The 5-year-old had nodded off while waiting for her 10-year-old brother to be treated for scabies at the clinic in the Long Beach Convention & Entertainment Center, which she currently calls home. Nurse Chai-Chih Huang asked if she wanted to be taken back to her dormitory to sleep.
“She looked so sad and didn’t say anything,” Huang recalled. The girl’s brother explained that they had been separated for a week during their journey. His sister cried every day without him, he said. Now, she wanted to stick close at all times.
“This has been pretty hard,” Huang told KHN later. She knew few details of the siblings’ story, but many of the children at the center had trekked across hundreds of miles of dangerous lands guided by a smuggler.
The siblings, not named for privacy reasons, are among the hundreds of children, mostly from Central America, attempting to cross the U.S. border alone from Mexico each day. After brief detention by the Border Patrol, they are sent to shelters run by the Department of Health and Human Services while officials seek to unite them with relatives or other sponsors in the United States.
Long Beach offered housing at its convention center as part of a Biden administration effort to move children more quickly from the forbidding border housing where they are held initially. Those harsh settings, where at least five children died in 2018 and 2019, provoked a backlash against the Trump administration’s immigration policies.

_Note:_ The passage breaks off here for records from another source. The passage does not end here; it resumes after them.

(** An outbox with a webhook row and an e-mail row, and one row delivered twice because it
    was re-queued in between. *)
Module DeliveryDemo.
Definition pending (i : uuid) (rule : option N) (kind : delivery_kind) : action_outbox :=
  ActionOutbox i 7 rule kind "storage.object.uploaded" (JObj WebhookDemo.envelope) STATUS_PENDING
    0 None None "" 900 900 None.
Definition queue_world : world :=
  World (set_actions (λ a,
      set_rules (λ _, {[ 1%N := EventsDemo.hook 1 true ]})
        (set_outbox (λ _, {[ 5%N := pending 5 (Some 1%N) KIND_WEBHOOK;
                             6%N := pending 6 None KIND_EMAIL ]}) a)) empty_db)
    ∅ 1000 7.
Lemma queue_rows i x : a_outbox (acts queue_world) !! i = Some x →
  x = pending 5 (Some 1%N) KIND_WEBHOOK ∧ i = 5%N ∨ x = pending 6 None KIND_EMAIL ∧ i = 6%N.
Proof.
  intros Hx. change (a_outbox (acts queue_world)) with
    ({[ 5%N := pending 5 (Some 1%N) KIND_WEBHOOK; 6%N := pending 6 None KIND_EMAIL ]} : gmap uuid action_outbox) in Hx.
  apply lookup_insert_Some in Hx as [[<- <-]|[_ Hx]]; [by left|].
  apply lookup_singleton_Some in Hx as [<- <-]. by right.
Qed.
Lemma queue_fresh : outbox_fresh queue_world.
Proof. by intros i x [[-> ->]|[-> ->]]%queue_rows. Qed.
Lemma queue_new : never_attempted queue_world.
Proof. split; [|done]. by intros i x [[-> ->]|[-> ->]]%queue_rows. Qed.

Definition the_job (n : Z) : job :=
  Job 5%N n (PostWebhook WebhookDemo.config WebhookDemo.envelope).
Definition good : attempt_meta := AttemptMeta (Some 200) "" "" false None (Some 12).
Definition finished (n : Z) (w : world) : world :=
  (atomic (finish_delivery (H := demo_actions) (the_job n) true good TRIGGER_DISPATCH None) w).2.
Definition requeued (w : world) : world := set_db (set_actions (set_outbox (alter requeued_row 5%N))) w.
Definition twice : world := finished 1 (requeued (finished 0 queue_world)).
End DeliveryDemo.
Import DeliveryDemo.
(* ===== verification/Jobs.v ===== *)
(** * Jobs: run recording and health of the scheduled jobs ([apps/actions/scheduled_jobs.py])

    A run is recorded in two steps around the work of the job: [start_run] writes a row
    with status running and closes rows of workers that died; [finish_run] writes the
    outcome, an event, the latest timestamps and the counters.  [record_run] is their
    composition.  The text that describes an exception and the name of the host are
    parameters; logging and Sentry are not modelled. *)
From S2P Require Import Prelude PyStr Models PyData Access Registry Events.

(** ** The jobs *)
Record JobSpec := Spec {
  js_name : string;
  js_interval_seconds : Z;
  js_overdue_after_seconds : Z;
  js_max_runtime_seconds : Z;
  js_item_kinds : list string;
  js_cron_minute : option Z }.

Definition us (seconds : Z) : Z := seconds * 1000000.
(** [moment.replace(minute=m, second=0, microsecond=0)] *)
Definition at_minute (m : Z) (moment : datetime) : datetime :=
  moment - moment mod us 3600 + us (60 * m).
Definition next_after (spec : JobSpec) (moment : datetime) : datetime :=
  match js_cron_minute spec with
  | None => moment + us (js_interval_seconds spec)
  | Some m => let candidate := at_minute m moment in
              if candidate <=? moment then candidate + us 3600 else candidate
  end.

Definition RETRY_WEBHOOKS : JobSpec :=
  Spec "retry_webhooks" 60 180 120
    ["webhook_deliveries_attempted"; "webhook_deliveries_succeeded"; "webhook_deliveries_failed";
     "webhook_deliveries_given_up"; "email_events_attempted"; "email_events_succeeded";
     "email_events_failed"; "email_events_given_up"] None.
Definition PURGE_EXPIRED_DATA : JobSpec :=
  Spec "purge_expired_data" 3600 8100 900
    ["events"; "webhook_deliveries"; "email_events"; "scheduled_job_runs"] (Some 17).
Definition JOBS : list JobSpec := [RETRY_WEBHOOKS; PURGE_EXPIRED_DATA].
Definition get_job (name : string) : exn + JobSpec :=
  match List.find (λ s, js_name s == name) JOBS with Some s => inr s | None => inl ValueError end.

Definition ERROR_INTERRUPTED : string := "interrupted".
Definition EVENT_SUCCEEDED : string := "storage.scheduled_job.succeeded".
Definition EVENT_FAILED : string := "storage.scheduled_job.failed".
Definition trigger_value (t : run_trigger) : string :=
  match t with TRIGGER_CELERY => "celery" | TRIGGER_COMMAND => "command" end.
Definition run_status_value (s : run_status) : string :=
  match s with
  | STATUS_RUNNING => "running" | STATUS_SUCCEEDED => "succeeded"
  | STATUS_RUN_FAILED => "failed" | STATUS_SKIPPED_LOCKED => "skipped_locked" end.

(** ** Counters and state *)
Definition runs_counter (s : run_status) : string := "runs." +:+ run_status_value s.
Definition increment (job name : string) (amount : Z) : prog unit :=
  if amount <=? 0 then ret tt
  else modify_actions (set_counters (partial_alter (λ v, Some (default 0 v + amount)) (job, name))).
Definition fresh_state (t : datetime) : scheduled_job_state := ScheduledJobState t None None None None None.
Definition ensure_state (job : string) : prog unit :=
  t <- now ;;
  modify_actions (set_states (partial_alter (λ s, Some (default (fresh_state t) s)) job)).
Definition ensure_states : prog unit := for_each (js_name <$> JOBS) ensure_state.
Definition int_counts (spec : JobSpec) (counts : list (string * json)) : list (string * Z) :=
  omap (λ kind, match dict_get kind counts with Some (JInt n) => Some (kind, n) | _ => None end)
    (js_item_kinds spec).

(** ** Recording *)
Definition with_outcome (status : run_status) (finished : datetime) (duration_ms : option Z)
  (counts : list (string * json)) (error : string * string * string) (event : option N)
  (r : scheduled_job_run) : scheduled_job_run :=
  let '(key, class, message) := error in
  ScheduledJobRun (n_id r) (n_job r) (n_trigger r) status (n_started_at r) (Some finished) duration_ms
    counts key class message (n_host r) event.
Definition stale (spec : JobSpec) (current r : scheduled_job_run) : bool :=
  (n_job r == js_name spec) && (n_status r == STATUS_RUNNING)
  && (n_started_at r <? n_started_at current - us (js_max_runtime_seconds spec))
  && (n_id r != n_id current).
(** The update of the stale rows: duration, counts and event stay. *)
Definition interrupted (current r : scheduled_job_run) : scheduled_job_run :=
  with_outcome STATUS_RUN_FAILED (n_started_at current) (n_duration_ms r) (n_counts r)
    (ERROR_INTERRUPTED, "", "") (n_event_log_id r) r.
Definition close_stale (spec : JobSpec) (current : scheduled_job_run) : prog Z :=
  a <- get_actions ;;
  let count := Z.of_nat (size (filter (λ kr, stale spec current kr.2 = true) (a_runs a))) in
  modify_actions (set_runs (fmap (λ r, if stale spec current r then interrupted current r else r))) ;;;
  ret count.
Definition mark_interrupted (spec : JobSpec) (current : scheduled_job_run) : prog unit :=
  count <- close_stale spec current ;;
  increment (js_name spec) (runs_counter STATUS_RUN_FAILED) count.

Definition platform_payload (run : scheduled_job_run) : list (string * json) :=
  [("run_id", JInt (Z.of_N (n_id run))); ("job", JStr (n_job run));
   ("trigger", JStr (trigger_value (n_trigger run))); ("duration_ms", opt_int (n_duration_ms run));
   ("counts", JObj (n_counts run)); ("host", JStr (n_host run)); ("error_key", JStr (n_error_key run));
   ("error_class", JStr (n_error_class run))].
Definition record_platform_event (run : scheduled_job_run) : prog N :=
  id <- next_pk ;; t <- now ;;
  let et := if n_status run == STATUS_SUCCEEDED then EVENT_SUCCEEDED else EVENT_FAILED in
  modify_actions (set_events (λ l, l ++ [EventLog id None None et (platform_payload run) t])) ;;;
  ret id.

(** What the database does on [save(update_fields=...)] of a row that is gone. *)
Definition no_rows_affected : exn := OtherError "DatabaseError".
Definition save_run (run : scheduled_job_run) : prog unit :=
  a <- get_actions ;;
  match a_runs a !! n_id run with
  | None => raise no_rows_affected
  | Some _ => modify_actions (set_runs (insert (n_id run) run))
  end.
Definition note_outcome (ok : bool) (t : datetime) (duration_ms : Z) (s : scheduled_job_state) :
  scheduled_job_state :=
  ScheduledJobState (s_created_at s) (s_last_started_at s)
    (if ok then Some t else s_last_success_at s) (if ok then s_last_failure_at s else Some t)
    (s_last_skipped_at s) (Some duration_ms).
Definition note_started (t : datetime) (s : scheduled_job_state) : scheduled_job_state :=
  ScheduledJobState (s_created_at s) (Some t) (s_last_success_at s) (s_last_failure_at s)
    (s_last_skipped_at s) (s_last_duration_ms s).
Definition note_skipped (t : datetime) (s : scheduled_job_state) : scheduled_job_state :=
  ScheduledJobState (s_created_at s) (s_last_started_at s) (s_last_success_at s)
    (s_last_failure_at s) (Some t) (s_last_duration_ms s).

(** [describe_error]: the key, the class and the sanitised message of an exception. *)
Class ErrorText := { describe_error : exn → string * string * string }.

Section recording.
Context `{ErrorText} (host_id : string).

Definition create_run (spec : JobSpec) (trigger : run_trigger) : prog scheduled_job_run :=
id <- next_pk ;; t <- now ;;
let run := ScheduledJobRun id (js_name spec) trigger STATUS_RUNNING t None None [] "" "" "" host_id None in
modify_actions (set_runs (insert id run)) ;;;
ret run.
Definition start_run (spec : JobSpec) (trigger : run_trigger) : prog scheduled_job_run :=
run <- create_run spec trigger ;;
ensure_state (js_name spec) ;;;
modify_actions (set_states (alter (note_started (n_started_at run)) (js_name spec))) ;;;
mark_interrupted spec run ;;;
ret run.

(** The fields [_finish] sets; [exc] is the exception of a failed run. *)
Definition ended_run (run : scheduled_job_run) (t : datetime) (duration_ms : Z)
  (counts : list (string * json)) (exc : option exn) : scheduled_job_run :=
with_outcome (if exc is Some _ then STATUS_RUN_FAILED else STATUS_SUCCEEDED) t (Some (Z.max 0 duration_ms)) counts
  (match exc with Some e => describe_error e | None => (n_error_key run, n_error_class run, n_error_message run) end)
  (n_event_log_id run) run.
Definition with_event (event : N) (r : scheduled_job_run) : scheduled_job_run :=
ScheduledJobRun (n_id r) (n_job r) (n_trigger r) (n_status r) (n_started_at r) (n_finished_at r)
  (n_duration_ms r) (n_counts r) (n_error_key r) (n_error_class r) (n_error_message r) (n_host r) (Some event).
(** [duration_ms]: the time the clock measured.  The statements run one by one, without a
    transaction; [JobHistory] interleaves them. *)
Definition finish_run (run : scheduled_job_run) (spec : JobSpec) (duration_ms : Z)
  (counts : list (string * json)) (exc : option exn) : prog unit :=
t <- now ;;
let run' := ended_run run t duration_ms counts exc in
event <- record_platform_event run' ;;
save_run (with_event event run') ;;;
modify_actions (set_states (alter (note_outcome (bool_decide (exc = None)) t (Z.max 0 duration_ms)) (js_name spec))) ;;;
increment (js_name spec) (runs_counter (n_status run')) 1 ;;;
for_each (int_counts spec counts) (λ kn, increment (js_name spec) ("items." +:+ kn.1) kn.2).
(** An exception of [_finish] is logged. *)
Definition safe_finish (run : scheduled_job_run) (spec : JobSpec) (duration_ms : Z)
  (counts : list (string * json)) (exc : option exn) : prog unit :=
try_except (finish_run run spec duration_ms counts exc) (λ _, Some (ret tt)).

(** The block of [with record_run(job, trigger) as recorder] after the run was written:
  [result, counts = work(recorder.run.pk); recorder.set_counts(counts)]. *)
Definition run_block {A} (spec : JobSpec) (run : scheduled_job_run) (duration_ms : Z)
  (work : N → prog (A * list (string * json))) : prog (A * N) :=
r <- try_except (work (n_id run)) (λ e, Some (safe_finish run spec duration_ms [] (Some e) ;;; raise e)) ;;
let '(result, counts) := r in
safe_finish run spec duration_ms counts None ;;;
ret (result, n_id run).
Definition record_run {A} (job : string) (trigger : run_trigger) (duration_ms : Z)
  (work : N → prog (A * list (string * json))) : prog (A * N) :=
spec <- lift_sum (get_job job) ;;
run <- start_run spec trigger ;;
run_block spec run duration_ms work.

(** [ScheduledJobFailed] *)
Definition run_failed (job : string) (run_id : string) (e : exn) : exn :=
let '(_, error_class, message) := describe_error e in
OtherError (job +:+ " failed: " +:+ error_class +:+ ": " +:+ message +:+ " (run_id=" +:+ run_id +:+ ")").
Definition run_recorded {A} (job : string) (trigger : run_trigger) (duration_ms : Z)
  (work : N → prog (A * list (string * json))) : prog (A * N) :=
started <- try_except (spec <- lift_sum (get_job job) ;; run <- start_run spec trigger ;; ret (spec, run))
             (λ e, Some (raise (run_failed job "-" e))) ;;
let '(spec, run) := started in
try_except (run_block spec run duration_ms work)
  (λ e, Some (raise (run_failed job (str_int (Z.of_N (n_id run))) e))).

Definition record_skipped (job : string) : prog unit :=
spec <- lift_sum (get_job job) ;;
ensure_state (js_name spec) ;;;
t <- now ;;
modify_actions (set_states (alter (note_skipped t) (js_name spec))) ;;;
increment (js_name spec) (runs_counter STATUS_SKIPPED_LOCKED) 1.
(** Never raises. *)
Definition record_failure_before_start (job : string) (trigger : run_trigger) (duration_ms : Z) (exc : exn) :
  prog unit :=
try_except (record_run (A := unit) job trigger duration_ms (λ _, raise exc) ;;; ret tt) (λ _, Some (ret tt)).
End recording.

(** ** The effect of an increment *)
Definition bump (job name : string) (n : Z) (a : actions_db) : actions_db :=
if n <=? 0 then a else set_counters (partial_alter (λ v, Some (default 0 v + n)) (job, name)) a.
#[local] Arguments bump : simpl never.
Lemma wp_increment job name n (Q : unit → world → Prop) R w :
Q tt (set_db (set_actions (bump job name n)) w) → wp (increment job name n) Q R w.
Proof.
unfold increment, bump. intros HQ. destruct (n <=? 0).
- apply wp_ret. destruct w. unfold set_db in HQ. simpl in HQ. by rewrite set_actions_id in HQ.
- exact HQ.
Qed.
Lemma bump_lookup job name n a key :
default 0 (a_counters (bump job name n a) !! key) =
default 0 (a_counters a !! key) + (if key == (job, name) then Z.max 0 n else 0).
Proof.
unfold bump. destruct (Z.leb_spec n 0).
- destruct (key == (job, name)); lia.
- simpl. destruct (bool_decide_reflect (key = (job, name))) as [->|Hk].
  + rewrite lookup_partial_alter_eq. simpl. lia.
  + rewrite lookup_partial_alter_ne by congruence. lia.
Qed.
Lemma acts_set f w : acts (set_db (set_actions f) w) = f (acts w).
Proof. done. Qed.
Lemma bump_runs job name n a : a_runs (bump job name n a) = a_runs a.
Proof. unfold bump. by destruct (n <=? 0). Qed.
Lemma bump_next job name n a : a_next_id (bump job name n a) = a_next_id a.
Proof. unfold bump. by destruct (n <=? 0). Qed.

(** A purge that outlives its maximal time: the next run declares it interrupted, then it
    ends well. *)
Module JobsDemo.
#[export] Instance error_text : ErrorText := {| describe_error _ := ("unexpected_error", "ValueError", "boom") |}.
Definition at_time (t : Z) (w : world) : world := World (w_db w) (w_blobs w) t (w_next_uuid w).
Definition idle : world := World empty_db ∅ 0 0.
Definition start (w : world) : world := (start_run "h:1" PURGE_EXPIRED_DATA TRIGGER_COMMAND w).2.
Definition the_run (id : N) (t : Z) : scheduled_job_run :=
  ScheduledJobRun id "purge_expired_data" TRIGGER_COMMAND STATUS_RUNNING t None None [] "" "" "" "h:1" None.
Definition started : world := start idle.
Definition overtaken : world := start (at_time (us 1000) started).
Definition done_late : world :=
  (safe_finish (the_run 1 0) PURGE_EXPIRED_DATA 1000000 [("events", JInt 4)] None overtaken).2.
End JobsDemo.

The Long Beach location is one of more than a dozen temporary homes the federal government has set up for a massive influx of children. On June 14, it housed 115 children — a mix of girls up to age 17 and boys up to 12, out of consideration for their privacy and safety, an HHS official said — and had connected 755 others with relatives or sponsors since the first children arrived on April 22. Federal officials, citing the safety and privacy of the children, have not allowed KHN or other news media to enter the facility currently.
The children arrive at the Long Beach facility by bus, scared and timid but “very well behaved,” said Huang, director of pediatric nursing at Mattel Children’s Hospital of UCLA Health, who is doing temporary duty at the shelter. “They warm up to the staff here and when they get to know you and start talking to you, it melts your heart.”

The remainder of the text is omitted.